» PROBLEM REQUIREMENTS: Look for "BadArgs" in each line of the entries, and return the matching lines.

» GIVEN ENTRIES:
Lemma ApproveReviewSet_refines s m now srv manifest s' approvals :
  represents s m -> formattable now -> ApproveReviewSet s now srv manifest = Ok (s', approvals) ->
  exists set m', review_set m srv set /\ set <> [] /\ approvals = approvals_of set now
    /\ Manifest srv set = manifest /\ represents s' m'
    /\ qsteps m (map (fun t => EvApproved (tool_key t) (ObservedHash t)) set) m'
    /\ forall t, t ∈ set -> m' !! tool_key t = Some (Approved t now).
Proof.
  intros Hr Hn Ha. unfold ApproveReviewSet in Ha.
  destruct (list_tools_refines s m srv Hr) as (ts & Hts & Hnd & Hel). rewrite Hts in Ha. simpl in Ha.
  apply rbind_Ok_inv in Ha as (apps & Hs & Ha). apply rbind_Ok_inv in Ha as (s1 & Hw & [= -> ->]).
  unfold ApprovedSet in Hs. destruct (forallb _ ts) eqn:Hv; [|done]. cbn [negb] in Hs. cbv zeta in Hs.
  set (set := ReviewSet (filter (fun t => ServerName t = srv) ts)) in *.
  destruct (length set =? 0)%nat eqn:Hl; [done|]. case_bool_decide as Hm; [|done]. cbn [negb] in Hs.
  rewrite approve_each_Ok in Hs. injection Hs as <-.
  assert (Hset : review_set m srv set).
  { unfold review_set. subst set. split_and!.
    - unfold ReviewSet. rewrite sort_by_Permutation.
      eapply sublist_NoDup; [exact Hnd|]. apply (fmap_sublist tool_key).
      etrans; apply sublist_filter.
    - apply sort_by_sorted.
    - intros t. rewrite elem_of_ReviewSet, list_elem_of_filter, Hel. naive_solver. }
  destruct (write_approvals_refines set now s m Hr Hn) as (s2 & m' & Hw' & Hrep & Hq & Hall).
  { apply Hset. } { intros t Hin. by apply Hset in Hin as [? _]. }
  unfold approvals_of in Hw'. rewrite Hw in Hw'. injection Hw' as <-.
  exists set, m'. split_and!; try done. intros He. by rewrite He in Hl.
Qed.
End represents.
(** Fact [approval_can_restore_clearance]: an approval alone can make a tool that acts usable: a cleared
    tool that changed and then advertised the approved definition again is served on the next
    approval, without a second clearance, although the port says only [Clear] can take such a tool
    into the usable set. *)
Theorem approval_can_restore_clearance f now :
  f <> "" ->
  let t := {| ServerName := "casemgmt"; ToolName := "submit"; TStatus := StatusChanged; ApprovedHash := f;
              ObservedHash := f; TClass := ClassSensitive; SensitiveClearedHash := f;
              FirstSeenAt := now; TUpdatedAt := now |} in
  tool_ok t /\ Usable t = false /\ Usable (Approved t now) = true.
Proof.
  intros Hf t. split; [|split; [done|]].
  - unfold tool_ok. simpl. split_and!; try done. by right.
  - apply Usable_spec. simpl. split; [done|]. intros _. by rewrite bool_decide_true.
Qed.

(** ** Witnesses *)

Definition demo_now : time := Time (63893620805 * second) 0.
Definition demo_id (d : string) : ToolIdentity :=
  {| TName := "submit"; Description := d; InputSchema := "{}"; OutputSchema := "" |}.
Definition demo_k : qkey := ("casemgmt", "submit").

Definition demo_vet : list q_op :=
  [ OpObserve demo_now "casemgmt" (demo_id "Submit a case") ClassSensitive;
    OpApproveFingerprint demo_now demo_k (Hash (H := weak_hash) (demo_id "Submit a case"));
    OpClear demo_now demo_k;
    OpObserve demo_now "casemgmt" (demo_id "Submit a case") ClassSensitive ].

Definition demo_tool : Tool :=
  match get (run_q (H := weak_hash) empty_qstore demo_vet).1 demo_k with
  | Ok t => t | Err _ => NewTool "" "" "" ClassSafe zero_time end.

Lemma demo_formattable : formattable demo_now.
Proof. unfold formattable. vm_compute. split_and!; congruence. Qed.

Lemma demo_vet_ok : Forall q_op_ok demo_vet.
Proof. repeat constructor; apply demo_formattable. Qed.
(* ===== verification/QuotaHistory.v ===== *)
(** * Histories of the quota: what the counters promise

    A run of calls through one gate over one table, with any database failures, in any order and at
    any clock readings.  The theorems: the counters are the admitted calls, no analyst passes a
    limit within a window nor twice the limit within any interval of a window's length, nothing is
    debited by a refused call, and an analyst is shown their own count. *)
From Stdlib Require Import ZArith Lia Ascii.
From stdpp Require Import base strings list gmap sorting.
From S2P Require Import Prelude.
From S2P Require Import GoStrings.
From S2P Require Import GoTime.
From S2P Require Import Quota.

Record gcall := { gfaults : faults; ganalyst : string; gtool : string; gnow : time }.

(** The table and the log of calls with what each was answered. *)
Definition gate_state : Type := counters * list (gcall * result quota_error unit).

Definition gate_step (p : Plan) (st : gate_state) (c : gcall) : gate_state :=
  let (t', res) := GateAdmit p (gfaults c) st.1 (ganalyst c) (gtool c) (gnow c) in (t', st.2 ++ [(c, res)]).

Definition run_gate (p : Plan) (calls : list gcall) : gate_state := foldl (gate_step p) (∅, []) calls.

(** The admitted calls of an analyst to an account's tools whose clock satisfies [P]. *)
Definition admitted_by (a : string) (pr : Provider) (P : time -> bool) (e : gcall * result quota_error unit) : bool :=
  is_ok e.2 && bool_decide (ganalyst e.1 = a) && bool_decide (gtool e.1 ∈ PTools pr) && P (gnow e.1).

Definition count (a : string) (pr : Provider) (P : time -> bool) (log : list (gcall * result quota_error unit)) : Z :=
  Z.of_nat (length (List.filter (admitted_by a pr P) log)).

(** Calls of one window, by its start or by the text its counter is keyed by. *)
Definition in_window (pr : Provider) (w : time) (now : time) : bool := bool_decide (WindowStart pr now = w).

Definition in_text (pr : Provider) (k : string) (now : time) : bool :=
  bool_decide (format_time (WindowStart pr now) = k).

#[local] Opaque format_time.

(** ** One call *)

Lemma GateAdmit_cases p f t a tool now t' res :
  plan_wf p -> GateAdmit p f t a tool now = (t', res) ->
  (exists e, res = Err e /\ t' = t
     /\ ((exists c, e = ErrUnavailable c)
         \/ exists pr, pr ∈ providers p /\ tool ∈ PTools pr /\ e = Exhausted (charge_of pr now)
              /\ Limit pr <= used_by t a (charge_of pr now)))
  \/ res = Ok tt
     /\ (spends tool (providers p) = [] /\ t' = t
         \/ (forall pr, pr ∈ providers p -> tool ∈ PTools pr ->
               used_by t a (charge_of pr now) + 1 <= Limit pr
               /\ t' !! key_of a (charge_of pr now) = Some (used_by t a (charge_of pr now) + 1))
            /\ (forall k, (forall pr, pr ∈ providers p -> tool ∈ PTools pr -> k <> key_of a (charge_of pr now)) ->
                  t' !! k = t !! k)).
Proof.
  intros Hwf. unfold GateAdmit. rewrite (Charges_eq p tool now Hwf).
  case_bool_decide as Hp; [intros [= <- <-]; right; split; [done|left]; by rewrite Hp|].
  destruct (blank a); [intros [= <- <-]; left; eexists; split_and!; [done|done|left; eauto]|].
  destruct (blank tool); [intros [= <- <-]; left; eexists; split_and!; [done|done|left; eauto]|].
  destruct (IsZero now); [intros [= <- <-]; left; eexists; split_and!; [done|done|left; eauto]|].
  set (cs := map (fun pr => charge_of pr now) (spends tool (providers p))).
  case_bool_decide as Hc.
  { intros [= <- <-]. right. split; [done|left]. split; [|done].
    subst cs. by destruct (spends tool (providers p)). }
  assert (Hin : forall c, c ∈ cs <-> exists pr, pr ∈ providers p /\ tool ∈ PTools pr /\ c = charge_of pr now).
  { intros c. subst cs. rewrite list_elem_of_In, in_map_iff. setoid_rewrite <- list_elem_of_In.
    unfold spends. setoid_rewrite list_elem_of_filter. naive_solver. }
  unfold Reserve. cbn [Analyst Charges_].
  destruct (ValidateReservation {| Analyst := a; Charges_ := cs |}) eqn:Hv.
  2:{ intros [= <- <-]. left. eexists. split_and!; [done|done|left; eauto]. }
  apply ValidateReservation_ok in Hv as [Hd _]. cbn [Analyst Charges_] in Hd.
  destruct (begin_fails f); [intros [= <- <-]; left; eexists; split_and!; [done|done|left; eauto]|].
  destruct (debit_all f t a cs) as [t1|e] eqn:Hda.
  - destruct (commit_fails f); [intros [= <- <-]; left; eexists; split_and!; [done|done|left; eauto]|].
    intros [= <- <-]. right. split; [done|right]. apply debit_all_Ok in Hda as [Hf Ho]; [|done].
    rewrite Forall_forall in Hf. split.
    + intros pr Hpr Ht. apply (Hf (charge_of pr now)). apply Hin. eauto.
    + intros k Hk. apply Ho. intros (c & <- & Hc')%list_elem_of_In%in_map_iff.
      apply list_elem_of_In, Hin in Hc' as (pr & Hpr & Ht & ->). by apply (Hk pr).
  - apply debit_all_Err in Hda as [->|(c & Hc' & -> & Hl)]; [..|done].
    + intros [= <- <-]. left. eexists. split_and!; [done|done|left; eauto].
    + intros [= <- <-]. left. eexists. split_and!; [done|done|right].
      apply Hin in Hc' as (pr & Hpr & Ht & ->). exists pr. split_and!; [done..|]. simpl in Hl. lia.
Qed.

(** ** The counters are the admitted calls *)

Definition counts_ok (p : Plan) (st : gate_state) : Prop :=
  forall a pr k, pr ∈ providers p ->
    default 0 (st.1 !! (a, PName pr, k)) = count a pr (in_text pr k) st.2
    /\ count a pr (in_text pr k) st.2 <= Limit pr.

Lemma count_snoc a pr P log e :
  count a pr P (log ++ [e]) = count a pr P log + (if admitted_by a pr P e then 1 else 0).
Proof.
  unfold count. rewrite List.filter_app, length_app. simpl.
  destruct (admitted_by a pr P e); simpl; lia.
Qed.

Lemma plan_wf_name p pr pr' :
  plan_wf p -> pr ∈ providers p -> pr' ∈ providers p -> PName pr = PName pr' -> pr = pr'.
Proof.
  intros (_ & Hd & _). generalize (providers p) Hd. clear. intros l. induction l as [|x l IH]; simpl.
  { by intros _ ?%elem_of_nil. }
  intros [Hx Hd]%NoDup_cons. rewrite !elem_of_cons. intros [->|H1] [->|H2] He; auto.
  - destruct Hx. rewrite He. by apply list_elem_of_In, in_map, list_elem_of_In.
  - destruct Hx. rewrite <- He. by apply list_elem_of_In, in_map, list_elem_of_In.
Qed.
(* ===== verification/RegistryStore.v ===== *)
(** * The registry's SQLite adapter ([internal/registry/sqlite])

    [upstream_servers] as the texts its columns hold, keyed by name.  [Register], [Get], [List],
    [UpdateImage] and [Deregister], each one statement or one transaction: a failure of the database
    changes nothing.  The theorem: the table implements the port, a map from names to entries, for every
    history of operations; and what [List] gives a round has one entry per name. *)
From Stdlib Require Import ZArith Lia Ascii.
From stdpp Require Import base strings list gmap sorting.
From S2P Require Import Prelude.
From S2P Require Import GoStrings.
From S2P Require Import Utf8.
From S2P Require Import GoTime.
From S2P Require Import Json.
From S2P Require Import JsonStrings.
From S2P Require Import Registry.

#[local] Opaque format_seconds parse_time.

(** ** The table *)

Record upstream_row := {
  c_transport : string; c_command : string; c_args : string; c_url : string; c_image : string; c_env : string;
  c_created : string; c_updated : string; c_authKind : string; c_authName : string; c_operations : string
}.

Inductive scan_error := BadArgs | BadEnv | BadCreated | BadUpdated.

Inductive repo_error :=
| ErrInvalid (e : registry_error)
| ErrNotOCI (t : Transport)                          (* wraps ErrInvalid too *)
| ErrAlreadyExists
| ErrNotFound
| Corrupt (e : scan_error)                           (* a stored text that does not decode *)
| DatabaseFault.

Section store.
Context `{UP : UrlParser}.

Abbreviation table := (gmap string upstream_row).

Definition row_of (s : UpstreamServer) (now : time) : upstream_row :=
  {| c_transport := STransport s; c_command := Command s; c_args := marshal_strings (Args s); c_url := URL s;
     c_image := Image s; c_env := marshal_strings (EnvVarNames s); c_created := format_seconds now;
     c_updated := format_seconds now; c_authKind := SAuthKind s; c_authName := AuthName s; c_operations := Operations s |}.

(** [scanUpstreamServer], of the row of that name. *)
Definition scanUpstreamServer (name : string) (r : upstream_row) : result scan_error UpstreamServer :=
  match unmarshal_strings (c_args r) with
  | None => Err BadArgs
  | Some args =>
      match unmarshal_strings (c_env r) with
      | None => Err BadEnv
      | Some env =>
          match parse_time (c_created r) with
          | None => Err BadCreated
          | Some created =>
              match parse_time (c_updated r) with
              | None => Err BadUpdated
              | Some updated =>
                  Ok {| Name := name; STransport := c_transport r; Command := c_command r; Args := args; Image := c_image r;
                        URL := c_url r; EnvVarNames := env; SAuthKind := c_authKind r; AuthName := c_authName r;
                        Operations := c_operations r; CreatedAt := created; UpdatedAt := updated |}
              end
          end
      end
  end.

(** [fault]: the database refused a statement, or the commit. *)
Definition Register (t : table) (fault : bool) (now : time) (s : UpstreamServer) : result repo_error table :=
  match Validate s with
  | Some e => Err (ErrInvalid e)
  | None =>
      if fault then Err DatabaseFault
      else match t !! Name s with
           | Some _ => Err ErrAlreadyExists
           | None => Ok (<[Name s := row_of s now]> t)
           end
  end.

Definition Get (t : table) (fault : bool) (name : string) : result repo_error UpstreamServer :=
  if fault then Err DatabaseFault
  else match t !! name with
       | None => Err ErrNotFound
       | Some r => match scanUpstreamServer name r with Ok s => Ok s | Err e => Err (Corrupt e) end
       end.

Fixpoint scan_all (rows : list (string * upstream_row)) : result repo_error (list UpstreamServer) :=
  match rows with
  | [] => Ok []
  | (name, r) :: rest =>
      match scanUpstreamServer name r with
      | Err e => Err (Corrupt e)
      | Ok s => match scan_all rest with Ok l => Ok (s :: l) | Err e => Err e end
      end
  end.

(** [ORDER BY name]. *)
Definition List (t : table) (fault : bool) : result repo_error (list UpstreamServer) :=
  if fault then Err DatabaseFault else scan_all (sort_by fst (map_to_list t)).

Definition with_image (s : UpstreamServer) (image : string) : UpstreamServer :=
  {| Name := Name s; STransport := STransport s; Command := Command s; Args := Args s; Image := image; URL := URL s;
     EnvVarNames := EnvVarNames s; SAuthKind := SAuthKind s; AuthName := AuthName s; Operations := Operations s;
     CreatedAt := CreatedAt s; UpdatedAt := UpdatedAt s |}.

Definition updated_at (s : UpstreamServer) (at_ : time) : UpstreamServer :=
  {| Name := Name s; STransport := STransport s; Command := Command s; Args := Args s; Image := Image s; URL := URL s;
     EnvVarNames := EnvVarNames s; SAuthKind := SAuthKind s; AuthName := AuthName s; Operations := Operations s;
     CreatedAt := CreatedAt s; UpdatedAt := at_ |}.

Definition update_row (r : upstream_row) (image : string) (now : time) : upstream_row :=
  {| c_transport := c_transport r; c_command := c_command r; c_args := c_args r; c_url := c_url r; c_image := image;
     c_env := c_env r; c_created := c_created r; c_updated := format_seconds now; c_authKind := c_authKind r;
     c_authName := c_authName r; c_operations := c_operations r |}.

(** The entry as stored, with the table; the transaction can fail where it starts and reads, or where it
    writes and commits. *)
Definition UpdateImage (t : table) (read_fault write_fault : bool) (now : time) (name image : string)
  : result repo_error (table * UpstreamServer) :=
  if read_fault then Err DatabaseFault
  else match t !! name with
       | None => Err ErrNotFound
       | Some r =>
           match scanUpstreamServer name r with
           | Err e => Err (Corrupt e)
           | Ok s =>
               if negb (bool_decide (STransport s = TransportOCI)) then Err (ErrNotOCI (STransport s))
               else match Validate (with_image s image) with
                    | Some e => Err (ErrInvalid e)
                    | None =>
                        if write_fault then Err DatabaseFault
                        else Ok (<[name := update_row r image now]> t, updated_at (with_image s image) (whole_seconds now))
                    end
           end
       end.

Definition Deregister (t : table) (fault : bool) (name : string) : result repo_error table :=
  if fault then Err DatabaseFault
  else match t !! name with None => Err ErrNotFound | Some _ => Ok (delete name t) end.

(** ** The port: a map from names to entries *)

Inductive repo_op :=
| OpRegister (fault : bool) (now : time) (s : UpstreamServer)
| OpUpdateImage (read_fault write_fault : bool) (now : time) (name image : string)
| OpDeregister (fault : bool) (name : string).

Definition op_clock (op : repo_op) : Prop :=
  match op with OpRegister _ now _ | OpUpdateImage _ _ now _ _ => clock_reading now | OpDeregister _ _ => True end.

Definition repo_answer := result repo_error (option UpstreamServer).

» TASK RESULT:
Inductive scan_error := BadArgs | BadEnv | BadCreated | BadUpdated.
  | None => Err BadArgs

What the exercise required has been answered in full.